Aim of the exercise
Search the records below for the word "else". Pull out each line that has it.

Exercise material
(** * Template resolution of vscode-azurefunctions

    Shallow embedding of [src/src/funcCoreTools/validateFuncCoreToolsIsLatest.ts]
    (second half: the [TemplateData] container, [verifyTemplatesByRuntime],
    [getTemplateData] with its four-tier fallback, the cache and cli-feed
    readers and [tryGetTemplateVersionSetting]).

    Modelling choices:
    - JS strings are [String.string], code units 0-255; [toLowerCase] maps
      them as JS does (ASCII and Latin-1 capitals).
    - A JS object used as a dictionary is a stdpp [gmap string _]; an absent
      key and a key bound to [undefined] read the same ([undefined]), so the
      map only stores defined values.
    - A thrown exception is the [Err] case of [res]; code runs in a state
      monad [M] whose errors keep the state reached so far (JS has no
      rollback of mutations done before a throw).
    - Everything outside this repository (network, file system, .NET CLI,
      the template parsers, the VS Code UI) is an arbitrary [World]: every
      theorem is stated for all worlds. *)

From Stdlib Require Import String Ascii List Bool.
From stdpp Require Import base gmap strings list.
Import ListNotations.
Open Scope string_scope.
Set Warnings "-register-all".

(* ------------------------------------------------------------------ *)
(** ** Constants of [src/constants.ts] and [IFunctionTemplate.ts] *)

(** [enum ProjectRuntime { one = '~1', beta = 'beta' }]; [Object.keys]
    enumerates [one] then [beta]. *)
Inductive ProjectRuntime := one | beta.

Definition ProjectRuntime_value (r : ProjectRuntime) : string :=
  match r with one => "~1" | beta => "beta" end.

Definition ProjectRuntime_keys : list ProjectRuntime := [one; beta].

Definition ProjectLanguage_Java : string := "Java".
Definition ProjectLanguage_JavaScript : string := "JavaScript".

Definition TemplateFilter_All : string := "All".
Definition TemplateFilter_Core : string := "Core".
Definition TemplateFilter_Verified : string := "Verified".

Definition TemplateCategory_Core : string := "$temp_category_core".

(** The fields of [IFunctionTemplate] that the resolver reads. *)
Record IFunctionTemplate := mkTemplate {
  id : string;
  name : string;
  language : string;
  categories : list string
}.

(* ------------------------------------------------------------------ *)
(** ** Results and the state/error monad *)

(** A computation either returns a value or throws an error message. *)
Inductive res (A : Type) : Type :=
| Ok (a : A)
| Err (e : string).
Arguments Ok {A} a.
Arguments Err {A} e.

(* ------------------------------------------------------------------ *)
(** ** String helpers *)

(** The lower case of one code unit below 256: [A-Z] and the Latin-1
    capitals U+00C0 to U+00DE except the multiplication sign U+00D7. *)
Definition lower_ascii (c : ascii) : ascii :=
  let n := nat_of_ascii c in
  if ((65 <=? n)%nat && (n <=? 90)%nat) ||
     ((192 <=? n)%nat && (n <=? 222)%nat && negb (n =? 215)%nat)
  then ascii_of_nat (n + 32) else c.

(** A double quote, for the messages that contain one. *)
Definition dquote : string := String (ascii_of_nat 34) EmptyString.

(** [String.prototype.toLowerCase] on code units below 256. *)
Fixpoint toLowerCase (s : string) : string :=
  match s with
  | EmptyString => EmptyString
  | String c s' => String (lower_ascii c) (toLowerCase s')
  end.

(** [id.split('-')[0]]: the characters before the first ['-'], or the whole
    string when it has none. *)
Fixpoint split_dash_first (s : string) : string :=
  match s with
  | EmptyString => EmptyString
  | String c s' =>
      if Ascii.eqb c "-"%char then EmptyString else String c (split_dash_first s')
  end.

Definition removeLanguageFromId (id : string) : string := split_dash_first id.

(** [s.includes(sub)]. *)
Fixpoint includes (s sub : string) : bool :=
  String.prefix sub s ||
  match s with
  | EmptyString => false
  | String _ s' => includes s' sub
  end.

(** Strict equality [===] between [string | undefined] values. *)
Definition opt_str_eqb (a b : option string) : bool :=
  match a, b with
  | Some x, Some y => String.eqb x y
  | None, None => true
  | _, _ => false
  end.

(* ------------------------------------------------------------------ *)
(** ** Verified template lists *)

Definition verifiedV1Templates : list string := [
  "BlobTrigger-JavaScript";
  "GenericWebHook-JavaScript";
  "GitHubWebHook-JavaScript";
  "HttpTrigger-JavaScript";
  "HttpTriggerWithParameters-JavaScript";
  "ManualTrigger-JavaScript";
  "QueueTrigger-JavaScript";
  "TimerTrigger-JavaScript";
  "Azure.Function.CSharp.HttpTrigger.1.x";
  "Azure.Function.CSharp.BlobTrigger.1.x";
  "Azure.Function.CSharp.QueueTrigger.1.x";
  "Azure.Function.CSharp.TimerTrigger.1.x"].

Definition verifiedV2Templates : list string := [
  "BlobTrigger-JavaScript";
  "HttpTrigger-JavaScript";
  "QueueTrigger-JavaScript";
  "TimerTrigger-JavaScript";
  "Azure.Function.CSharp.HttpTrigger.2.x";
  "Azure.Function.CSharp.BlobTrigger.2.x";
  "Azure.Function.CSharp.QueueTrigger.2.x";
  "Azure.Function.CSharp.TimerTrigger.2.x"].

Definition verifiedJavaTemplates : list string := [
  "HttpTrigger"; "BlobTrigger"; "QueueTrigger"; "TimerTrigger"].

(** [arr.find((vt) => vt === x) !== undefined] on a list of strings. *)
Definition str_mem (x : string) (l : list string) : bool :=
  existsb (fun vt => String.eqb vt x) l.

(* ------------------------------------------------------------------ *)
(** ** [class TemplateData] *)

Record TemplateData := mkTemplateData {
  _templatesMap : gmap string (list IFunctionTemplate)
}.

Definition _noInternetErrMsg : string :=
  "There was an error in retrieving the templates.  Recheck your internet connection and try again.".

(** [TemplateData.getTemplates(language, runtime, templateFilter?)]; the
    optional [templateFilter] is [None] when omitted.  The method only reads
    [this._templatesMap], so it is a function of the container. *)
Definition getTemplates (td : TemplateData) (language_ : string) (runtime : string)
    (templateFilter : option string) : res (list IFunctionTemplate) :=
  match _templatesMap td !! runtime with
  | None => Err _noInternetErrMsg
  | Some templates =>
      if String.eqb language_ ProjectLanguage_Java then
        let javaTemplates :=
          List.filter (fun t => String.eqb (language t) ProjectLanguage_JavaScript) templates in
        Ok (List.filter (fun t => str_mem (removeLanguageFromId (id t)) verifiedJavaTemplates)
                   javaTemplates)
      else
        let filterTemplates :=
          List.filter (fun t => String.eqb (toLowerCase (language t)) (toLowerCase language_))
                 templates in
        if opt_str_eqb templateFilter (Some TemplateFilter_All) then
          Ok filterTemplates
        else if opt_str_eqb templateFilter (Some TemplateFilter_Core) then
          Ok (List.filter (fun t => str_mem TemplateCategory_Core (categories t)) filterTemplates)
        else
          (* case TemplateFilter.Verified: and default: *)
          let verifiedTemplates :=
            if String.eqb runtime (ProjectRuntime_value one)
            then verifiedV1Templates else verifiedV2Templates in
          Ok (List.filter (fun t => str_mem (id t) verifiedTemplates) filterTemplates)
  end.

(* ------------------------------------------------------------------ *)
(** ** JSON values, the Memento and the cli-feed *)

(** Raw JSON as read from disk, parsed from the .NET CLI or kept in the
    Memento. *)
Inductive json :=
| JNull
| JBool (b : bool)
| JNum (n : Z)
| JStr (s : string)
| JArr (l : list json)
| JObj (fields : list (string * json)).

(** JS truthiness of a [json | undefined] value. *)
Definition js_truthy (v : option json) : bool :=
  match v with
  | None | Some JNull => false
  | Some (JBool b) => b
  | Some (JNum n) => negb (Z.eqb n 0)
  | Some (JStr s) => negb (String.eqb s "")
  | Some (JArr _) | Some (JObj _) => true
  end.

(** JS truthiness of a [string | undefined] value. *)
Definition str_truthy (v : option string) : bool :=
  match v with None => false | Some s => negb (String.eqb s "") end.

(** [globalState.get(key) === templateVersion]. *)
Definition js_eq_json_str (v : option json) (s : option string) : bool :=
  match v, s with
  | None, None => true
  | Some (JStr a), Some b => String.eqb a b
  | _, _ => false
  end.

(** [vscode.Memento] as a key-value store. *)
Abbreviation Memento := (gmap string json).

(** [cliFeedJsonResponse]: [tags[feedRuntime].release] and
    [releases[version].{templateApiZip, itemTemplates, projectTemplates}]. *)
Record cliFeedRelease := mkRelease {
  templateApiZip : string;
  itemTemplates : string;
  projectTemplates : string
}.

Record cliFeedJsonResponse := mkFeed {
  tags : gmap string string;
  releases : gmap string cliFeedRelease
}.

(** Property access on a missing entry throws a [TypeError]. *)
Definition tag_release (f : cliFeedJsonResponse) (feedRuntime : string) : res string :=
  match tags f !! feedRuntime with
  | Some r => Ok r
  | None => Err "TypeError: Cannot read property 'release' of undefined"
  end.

Answer below
  then ascii_of_nat (n + 32) else c.
      if Ascii.eqb c "-"%char then EmptyString else String c (split_dash_first s')
      else
        else if opt_str_eqb templateFilter (Some TemplateFilter_Core) then
        else
            then verifiedV1Templates else verifiedV2Templates in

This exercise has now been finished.